Alessandro Proto: chi è e di cosa è accusato il "finanziere" milanese

Operazioni gonfiate, amicizie millantate: perchè è stato arrestato l'uomo che voleva salvare "Pubblico"

Aggiotaggio e ostacolo all'attività degli organi di vigilanza. Con queste accuse la guardia di finanza di Milano ha arrestato Alessandro Proto, il broker, definito "prezzemolino" della finanza, che solo ieri si era proposto come acquirente della sede storica del Corriere della Sera, e che ultimamente ha tentato di scendere in campo per le elezioni della prossima settimana tra le file del Pdl.

Invece nel pomeriggio il finanziere 38enne, su richiesta del procuratore aggiunto di Milano Francesco Greco e del pm Isidoro Palma è finito a san Vittore. L'ordinanza di custodia cautelare é stata firmata dal gip Stefania Donadeo convinta che la sua attività sia stata quella "di un abile truffatore in danno di sprovveduti imprenditori in cerca di liquidità al di fuori dei canali bancari".

Indagato già da novembre per truffa, ora al broker è contestato di aver divulgato false informazioni al mercato" concretamente idonee ad alterare in maniera sensibile il prezzo delle azioni RCS-Mediagroup e Tod's". E poi di aver ostacolato la Consob nella sua attività "mediante risposte parziali e incomplete alle richieste di chiarimenti ed informazioni" sui nomi "degli investitori" e sulle "operazioni di acquisto dei titoli di varie società italiane quotate alla Borsa valori di Milano".

Transazioni rese note al mercato da parte di Proto con una pioggia di comunicati, "nei quali ora si presentava come consulente finanziario ora viceversa faceva apparire l'operazione come acquisto riconducibile alle sue società" affermando che si sarebbe trattato di operazioni effettuate da suoi clienti stranieri e dunque di non poter fornire le informazioni richieste in quanto 'coperte' dal vincolo della riservatezza.
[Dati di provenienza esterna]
(** C6: Writing into the blocks a file has changes exactly the bytes written.
    [writei] returns the length, the bytes of the file are those before with
    the source spliced in at [off], the size is the end of the write if that is
    larger, in the inode in memory and then also in the inode on the disk, and
    no block but those of the file and that of its inode changes. A write that
    starts past the end of the file, whose end does not fit 32 bits or is past
    the largest file, returns -1 and changes nothing. *)
Theorem writei_writes (devsw : Z → option (nat → Z → list Z → Z → M (fstate (D := D)) Z))
    (s : fstate (D := D)) (T : tview) (i : nat) (ip : Inode) (bs : list Z)
    (Ha : fs_abs s T) (Ho : tv_open T = ∅) (Hh : (size (tv_held T) ≤ 2)%nat)
    (Ei : inodes s !! i = Some ip) (Hdev : is_dev ip = false) (Hb : has_blocks T ip bs) (Hho : housed (SB s) T ip bs) :
  (∀ src off n, 0 ≤ off ≤ i_size ip → n = Z.of_nat (length src) → off + n ≤ Z.of_nat (512 * length bs) →
     rounds off n + 1 ≤ Z.of_nat (tv_left T) →
     let ip' := set_size (Z.max (i_size ip) (off + n)) ip in
     wp (writei devsw i src off n) s (λ r s', r = n ∧ ∃ l T', s' = set_inodes (<[i := ip']> (inodes s)) (set_fl l s) ∧ fs_abs s' T' ∧
       tv_open T' = ∅ ∧ tv_held T' = tv_held T ∧
       has_blocks T' ip' bs ∧ bytes T' bs = splice (Z.to_nat off) src (bytes T bs) ∧ over (home (SB s) ip :: bs) T T' ∧
       (i_size ip < off + n → tv_v T' (tv_dev T, home (SB s) ip) =
          put_dinode (slot ip) (to_dinode ip') (tv_v T (tv_dev T, home (SB s) ip))) ∧
       (off + n ≤ i_size ip → tv_v T' (tv_dev T, home (SB s) ip) = tv_v T (tv_dev T, home (SB s) ip)))) ∧
  (∀ src off n, 0 ≤ off < u32_max → 0 ≤ n < u32_max →
     i_size ip < off ∨ u32_max ≤ off + n ∨ MAXFILE * BSIZE < off + n → writei devsw i src off n s = Ok (-1, s)).
Proof.
  split; [intros src off n; by apply writei_spec|]. intros src off n Hoff Hn Hbad.
  unfold writei. rewrite (bind_ok _ _ s ip s) by (unfold inode_at, bind, get; by rewrite Ei). rewrite Hdev.
  destruct (Z.ltb_spec (i_size ip) off); [done|]. destruct (Z.le_gt_cases u32_max (off + n)) as [H32|H32].
  - rewrite (proj2 (Z.ltb_lt (as_u32 (off + n)) off)); [done|]. unfold as_u32, u32_max in *. Z.to_euclidean_division_equations; lia.
  - unfold as_u32. rewrite Z.mod_small by lia. rewrite (proj2 (Z.ltb_ge (off + n) off)) by lia. cbn [orb].
    erewrite bind_ok; [|apply chk_u32_ok; lia]. by rewrite (proj2 (Z.ltb_lt (MAXFILE * BSIZE) (off + n))) by lia.
Qed.

(** What is written is what is read: a [readi] of the same range after a
    [writei] returns the bytes that were written, across block boundaries and
    through the indirect block. *)
Theorem writei_then_readi (rd : Z → option (nat → Z → Z → M (fstate (D := D)) (Z * list Z)))
    (wr : Z → option (nat → Z → list Z → Z → M (fstate (D := D)) Z))
    (s : fstate (D := D)) (T : tview) (i : nat) (ip : Inode) (bs src : list Z) (off n : Z)
    (Ha : fs_abs s T) (Ho : tv_open T = ∅) (Hh : (size (tv_held T) ≤ 2)%nat)
    (Ei : inodes s !! i = Some ip) (Hdev : is_dev ip = false) (Hb : has_blocks T ip bs) (Hho : housed (SB s) T ip bs)
    (Hsz : i_size ip ≤ Z.of_nat (512 * length bs))
    (Hoff : 0 ≤ off ≤ i_size ip) (Hn : n = Z.of_nat (length src)) (Hfit : off + n ≤ Z.of_nat (512 * length bs))
    (Hleft : rounds off n + 1 ≤ Z.of_nat (tv_left T)) :
  wp (writei wr i src off n ;;; readi rd i off n) s (λ '(r, dst) s', r = n ∧ dst = src).
Proof.
  pose proof (hb_max _ _ _ Hb) as Hmax. pose proof (length_bytes s T bs Ha (hb_usable _ _ _ Hb)) as Hlb. wp_step.
  eapply wp_mono; [by apply (writei_spec wr s T i ip bs src off n)|]. cbv zeta. set (ip' := set_size _ ip).
  intros ? s1 (-> & l & T' & -> & Ha' & Ho' & Hh' & Hb' & Hby & _).
  assert (Ei' : <[i := ip']> (inodes s) !! i = Some ip') by (apply list_lookup_insert_eq; by eapply lookup_lt_Some).
  eapply wp_mono; [apply (readi_spec rd _ T' i ip' bs off n); try done; [by rewrite Hh'|cbn; lia|unfold u32_max; lia|unfold u32_max; lia]|].
  intros [r dst] s2 (l2 & -> & _ & Hr). cbn [i_size ip' set_size] in Hr.
  rewrite (proj2 (Z.ltb_ge (Z.max (i_size ip) (off + n)) off)), (proj2 (Z.leb_gt u32_max (off + n))) in Hr by (unfold u32_max; lia).
  cbn [orb] in Hr. destruct Hr as [-> ->]. split; [lia|]. rewrite Hby.
  replace (Z.to_nat (Z.min n _)) with (length src) by lia. unfold slice. rewrite skipn_firstn_comm, take_take.
  replace (Nat.min _ _) with (length src) by lia. apply slice_splice_same. lia.
Qed.

(** ** [dirlookup] *)

(** The entries of a directory, and the first one that the lookup accepts,
    with its index. *)
Definition matches (name : list Z) (de : Dirent) : bool :=
  negb (de_inum de =? 0) && namecmp (take (name_len name) name) (de_name de).
Fixpoint first_match (name : list Z) (j : nat) (des : list Dirent) : option (nat * Dirent) :=
  match des with
  | [] => None
  | de :: des' => if matches name de then Some (j, de) else first_match name (S j) des'
  end.

Lemma length_entries des : Forall rd_dirent_ok des → length (concat (enc_dirent <$> des)) = (16 * length des)%nat.
Proof.
  induction 1 as [|de des [_ Hn] _ IH]; [done|]. rewrite fmap_cons. cbn [concat]. rewrite length_app, IH.
  unfold enc_dirent. rewrite length_app, length_le_bytes, Hn. simpl. lia.
Qed.
Lemma entry_slice des j de : Forall rd_dirent_ok des → des !! j = Some de →
  slice (16 * j) 16 (concat (enc_dirent <$> des)) = enc_dirent de.
Proof.
  intros Ho E. rewrite <- (take_drop_middle _ _ _ E). rewrite fmap_app, fmap_cons, concat_app. cbn [concat]. unfold slice.
  assert (rd_dirent_ok de) as [_ Hn] by (by eapply Forall_lookup_1).
  rewrite drop_app_length'.
  - rewrite take_app_length'; [done|]. unfold enc_dirent. by rewrite length_app, length_le_bytes, Hn.
  - rewrite length_entries by (by apply Forall_take). rewrite length_take. apply lookup_lt_Some in E. lia.
Qed.

Lemma dirlookup_from_spec (devsw : Z → option (nat → Z → Z → M (fstate (D := D)) (Z * list Z))) fuel dp ip bs name des :
  ∀ s T j, fs_abs s T → tv_open T = ∅ → (size (tv_held T) ≤ 2)%nat →
  inodes s !! dp = Some ip → is_dev ip = false → has_blocks T ip bs → Forall rd_dirent_ok des →
  i_size ip = Z.of_nat (16 * length des) → take (16 * length des) (bytes T bs) = concat (enc_dirent <$> des) →
  (j ≤ length des)%nat → (length des - j < fuel)%nat →
  ∃ l, txn_abs l T ∧ dirlookup_from devsw fuel dp name (Z.of_nat (16 * j)) s =
    match first_match name j (drop j des) with
    | Some (k, de) => (let* i := iget (i_dev ip) (de_inum de) in ret (Some (i, Z.of_nat (16 * k)))) (set_fl l s)
    | None => Ok (None, set_fl l s)
    end.
Proof.
  induction fuel as [|fuel IH]; intros s T j Ha Ho Hh Ei Hdev Hb Hd Hsz Hby Hj Hf; [lia|].
  pose proof (hb_max _ _ _ Hb) as Hmax. pose proof (length_bytes s T bs Ha (hb_usable _ _ _ Hb)) as Hlb.
  assert (Hlen : (16 * length des ≤ 512 * length bs)%nat).
  { apply (f_equal length) in Hby. rewrite length_entries, length_take in Hby by done. lia. }
  cbn [dirlookup_from]. rewrite (bind_ok _ _ s ip s) by (unfold inode_at, bind, get; by rewrite Ei). rewrite Hsz.
  destruct (Z.ltb_spec (Z.of_nat (16 * j)) (Z.of_nat (16 * length des))) as [Hlt|Hge].
  2: { exists (fl s). split; [done|]. rewrite drop_ge by lia. by rewrite set_fl_same. }
  destruct (lookup_lt_is_Some_2 des j) as [de Ede]; [lia|]. change de_size with 16.
  pose proof (readi_spec devsw s T dp ip bs (Z.of_nat (16 * j)) 16 Ha Ho Hh Ei Hdev Hb ltac:(lia) ltac:(unfold u32_max; lia) ltac:(unfold u32_max; lia)) as W.
  apply wp_ok in W as ([r dst] & s1 & E & l1 & -> & Hl1 & Hr). rewrite (bind_ok _ _ _ _ _ E). rewrite Hsz in Hr.
  rewrite (proj2 (Z.ltb_ge _ _)), (proj2 (Z.leb_gt _ _)) in Hr by (unfold u32_max; lia). cbn [orb] in Hr. destruct Hr as [Hr ->].
  assert (r = 16) as -> by lia. cbn [Z.eqb Pos.eqb negb]. cbv zeta.
  rewrite !Nat2Z.id, Hby. change (Z.to_nat 16) with 16%nat. rewrite (entry_slice des j de Hd Ede).
  rewrite dec_enc_dirent by (by eapply Forall_lookup_1). fold (matches name de).
  rewrite (drop_S _ _ _ Ede). cbn [first_match]. destruct (matches name de).
  - by exists l1.
  - erewrite bind_ok; [|apply chk_u32_ok; unfold u32_max; lia].
    replace (Z.of_nat (16 * j) + 16) with (Z.of_nat (16 * S j)) by lia.
    apply (IH (set_fl l1 s) T (S j)); try done; lia.
Qed.

(** C28: A lookup finds the first entry in use that [namecmp] accepts for the
    name, in the order of the directory, and returns the inode of that entry
    by [iget] with the offset of the entry; with no such entry it returns
    none. The directory and the disk stay as they are. *)
Theorem dirlookup_first (devsw : Z → option (nat → Z → Z → M (fstate (D := D)) (Z * list Z)))
    (s : fstate (D := D)) (T : tview) (dp : nat) (ip : Inode) (bs name : list Z) (des : list Dirent)
    (Ha : fs_abs s T) (Ho : tv_open T = ∅) (Hh : (size (tv_held T) ≤ 2)%nat)
    (Ei : inodes s !! dp = Some ip) (Hdir : i_type ip = T_DIR) (Hb : has_blocks T ip bs) (Hd : Forall rd_dirent_ok des)
    (Hsz : i_size ip = Z.of_nat (16 * length des)) (Hby : take (16 * length des) (bytes T bs) = concat (enc_dirent <$> des)) :
  ∃ l, txn_abs l T ∧ dirlookup devsw dp name s =
    match first_match name 0 des with
    | Some (k, de) => (let* i := iget (i_dev ip) (de_inum de) in ret (Some (i, Z.of_nat (16 * k)))) (set_fl l s)
    | None => Ok (None, set_fl l s)
    end.
Proof.
  unfold dirlookup. rewrite (bind_ok _ _ s ip s) by (unfold inode_at, bind, get; by rewrite Ei).
  unfold is_dir. rewrite Hdir. change (T_DIR =? T_DIR) with true. cbn [negb].
  apply (dirlookup_from_spec devsw _ dp ip bs name des s T 0); try done; [unfold is_dev; by rewrite Hdir|lia|].
  unfold dir_fuel. rewrite Hsz. change de_size with 16. Z.to_euclidean_division_equations; lia.
Qed.

End data.

(** ** Witnesses: a file of 600 bytes in blocks 100 and 101 *)

Definition ino3 : Inode := mkInode 1 1 1 zero_lock I_VALID T_FILE 0 0 1 600 ([100; 101] ++ replicate 11 0).
Definition fs3 (b : bio (D := Memide.memdisk)) : fstate (D := Memide.memdisk) :=
  mkFs (mkL log0 b []) sb0 (mkSpin 0 EmptyString None) [ino3] [] None.
Lemma fs3_abs : ∃ b, fs_abs (fs3 b) T2.
Proof. destruct fs2_abs as [b Ha]. by exists b. Qed.
Lemma ino3_blocks : has_blocks T2 ino3 [100; 101].
Proof.
  split; try done; [simpl; lia| | | |simpl; lia].
  - intros k b E. destruct k as [|[|k]]; simpl in E; by simplify_eq.
  - repeat constructor; try done; by apply disk2_ok.
  - repeat constructor; set_solver.
Qed.
Lemma ino3_housed : housed sb0 T2 ino3 [100; 101].
Proof. split; [|by vm_compute; set_solver|simpl; lia]. by split_and!. Qed.

Lemma readi_reads_witness : ∃ s : fstate (D := Memide.memdisk), fs_abs s T2 ∧
  wp (readi (λ _, None) 0 590 100) s (λ '(r, dst) _, r = 10 ∧ dst = replicate 10 0).
Proof.
  destruct fs3_abs as [b Ha]. exists (fs3 b). split; [exact Ha|].
  eapply wp_mono; [apply (readi_reads (λ _, None) (fs3 b) T2 0 ino3 [100; 101] 590 100 Ha eq_refl ltac:(vm_compute; lia) eq_refl eq_refl ino3_blocks);
    [simpl; lia|unfold u32_max; lia|unfold u32_max; lia]|].
  intros [r dst] s' (l & _ & _ & H). cbn in H. destruct H as [-> ->]. split; [done|]. vm_compute. reflexivity.
Defined.

Lemma writei_writes_witness : ∃ s : fstate (D := Memide.memdisk), fs_abs s T2 ∧
  wp (writei (λ _, None) 0 (replicate 20 7) 500 20) s (λ r s', r = 20 ∧ ∃ T', fs_abs s' T' ∧
    bytes T' [100; 101] = splice 500 (replicate 20 7) (bytes T2 [100; 101])) ∧
  writei (λ _, None) 0 [] 601 0 s = Ok (-1, s).
Proof.
  destruct fs3_abs as [b Ha]. exists (fs3 b). split; [exact Ha|].
  destruct (writei_writes (λ _, None) (fs3 b) T2 0 ino3 [100; 101] Ha eq_refl ltac:(vm_compute; lia) eq_refl eq_refl ino3_blocks ino3_housed) as [H1 H2].
  split.
  - eapply wp_mono; [apply (H1 (replicate 20 7) 500 20); [simpl; lia|done|simpl; lia|vm_compute; discriminate]|].
    intros r s' (-> & l & T' & -> & Ha' & _ & _ & _ & Hby & _). split; [done|]. by exists T'.
  - apply H2; [unfold u32_max; lia|unfold u32_max; lia|left; done].
Defined.

Lemma writei_then_readi_witness : ∃ s : fstate (D := Memide.memdisk), fs_abs s T2 ∧
  wp (writei (λ _, None) 0 (replicate 20 7) 500 20 ;;; readi (λ _, None) 0 500 20) s (λ '(r, dst) _, r = 20 ∧ dst = replicate 20 7).
Proof.
  destruct fs3_abs as [b Ha]. exists (fs3 b). split; [exact Ha|].
  apply (writei_then_readi (λ _, None) (λ _, None) (fs3 b) T2 0 ino3 [100; 101] (replicate 20 7) 500 20 Ha eq_refl ltac:(vm_compute; lia)
    eq_refl eq_refl ino3_blocks ino3_housed); [simpl; lia|simpl; lia|done|simpl; lia|vm_compute; discriminate].
Defined.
Ma gli accertamenti effettuati dalla Fiamme Gialle hanno portato invece "univocamente ad escludere che egli si occupi veramente di operazioni di trading in Borsa per conto di investitori italiani o esteri" e di lui hanno "restituito un'immagine di un'abile truffatore" che ha comunicato al mercato solamente transazioni avvolte "in un alone di mistero".

Il giudice, nel sostenere che l'unica misura cautelare idonea per Proto è il carcere, considerando anche che risiede in Svizzera, a proposito del pericolo di reiterazione del reato ha sottolineato che questo è "probabile" in quanto "l'attività di false informazioni al mercato" si è "protratta per un anno, con comunicati riguardanti una pluralità di società quotate".
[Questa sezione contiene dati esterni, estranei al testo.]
(* ===== verification/Mp.v ===== *)
(** * The multiprocessor tables

    crates/arch/src/mp.rs: the search for the floating pointer structure the
    firmware leaves in low memory, the check of the configuration table it
    points to, and the walk over the entries of the table. The memory is that
    of [Mem], at the addresses of the direct map. *)

From S2P Require Import Prelude Param Mmu Mem.
Import Mmu Mem.

Module Mp.

Abbreviation MPPROC := 0x00 (only parsing).
Abbreviation MPBUS := 0x01 (only parsing).
Abbreviation MPIOAPIC := 0x02 (only parsing).
Abbreviation MPIOINTR := 0x03 (only parsing).
Abbreviation MPLINTR := 0x04 (only parsing).

(** The sizes of the packed structures [mp], [mpconf], [mpproc], [mpioapic]. *)
Definition sizeof_mp : Z := 16.
Definition sizeof_mpconf : Z := 44.
Definition sizeof_mpproc : Z := 20.
Definition sizeof_mpioapic : Z := 8.

(** The static variables [cpus] (their [apicid]s), [ncpu], [ioapicid] and
    [lapic::lapic], null at first; the memory; and the interrupt mode
    configuration registers behind ports 0x22 and 0x23. *)
Record mps := mkMps {
  m_mem : mem;
  cpus : list Z;
  ncpu : Z;
  ioapicid : Z;
  lapic : Z;
  imcr_sel : Z;
  imcr : Z → Z;
}.
Definition set_cpus (c : list Z) (n : Z) (s : mps) : mps :=
  mkMps (m_mem s) c n (ioapicid s) (lapic s) (imcr_sel s) (imcr s).
Definition set_ioapicid (v : Z) (s : mps) : mps :=
  mkMps (m_mem s) (cpus s) (ncpu s) v (lapic s) (imcr_sel s) (imcr s).
Definition set_lapic (v : Z) (s : mps) : mps :=
  mkMps (m_mem s) (cpus s) (ncpu s) (ioapicid s) v (imcr_sel s) (imcr s).
Definition set_imcr (sel : Z) (r : Z → Z) (s : mps) : mps :=
  mkMps (m_mem s) (cpus s) (ncpu s) (ioapicid s) (lapic s) sel r.

Definition outb (p v : Z) : M mps unit :=
  modify (λ s, if p =? 0x22 then set_imcr v (imcr s) s
               else if p =? 0x23 then set_imcr (imcr_sel s) (λ r, if r =? imcr_sel s then v else imcr s r) s else s).
Definition inb23 : M mps Z := gets (λ s, imcr s (imcr_sel s)).

Definition byte (a : Z) : M mps Z := gets (λ s, m_mem s a).
Definition u16_at (a : Z) : M mps Z := gets (λ s, le_val (load_bytes (m_mem s) a 2)).
Definition u32_at (a : Z) : M mps Z := gets (λ s, le_val (load_bytes (m_mem s) a 4)).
"Del resto - ha proseguito il gip - sussistono diverse prove attestanti che Proto vive innanzitutto dei proventi delle truffe perpetrate ai danni di diversi imprenditori in cerca di finanziamenti e vede nelle manipolazioni informative del mercato uno degli strumenti attraverso i quali farsi conoscere e attirare ingenui investitori nelle sue trappole".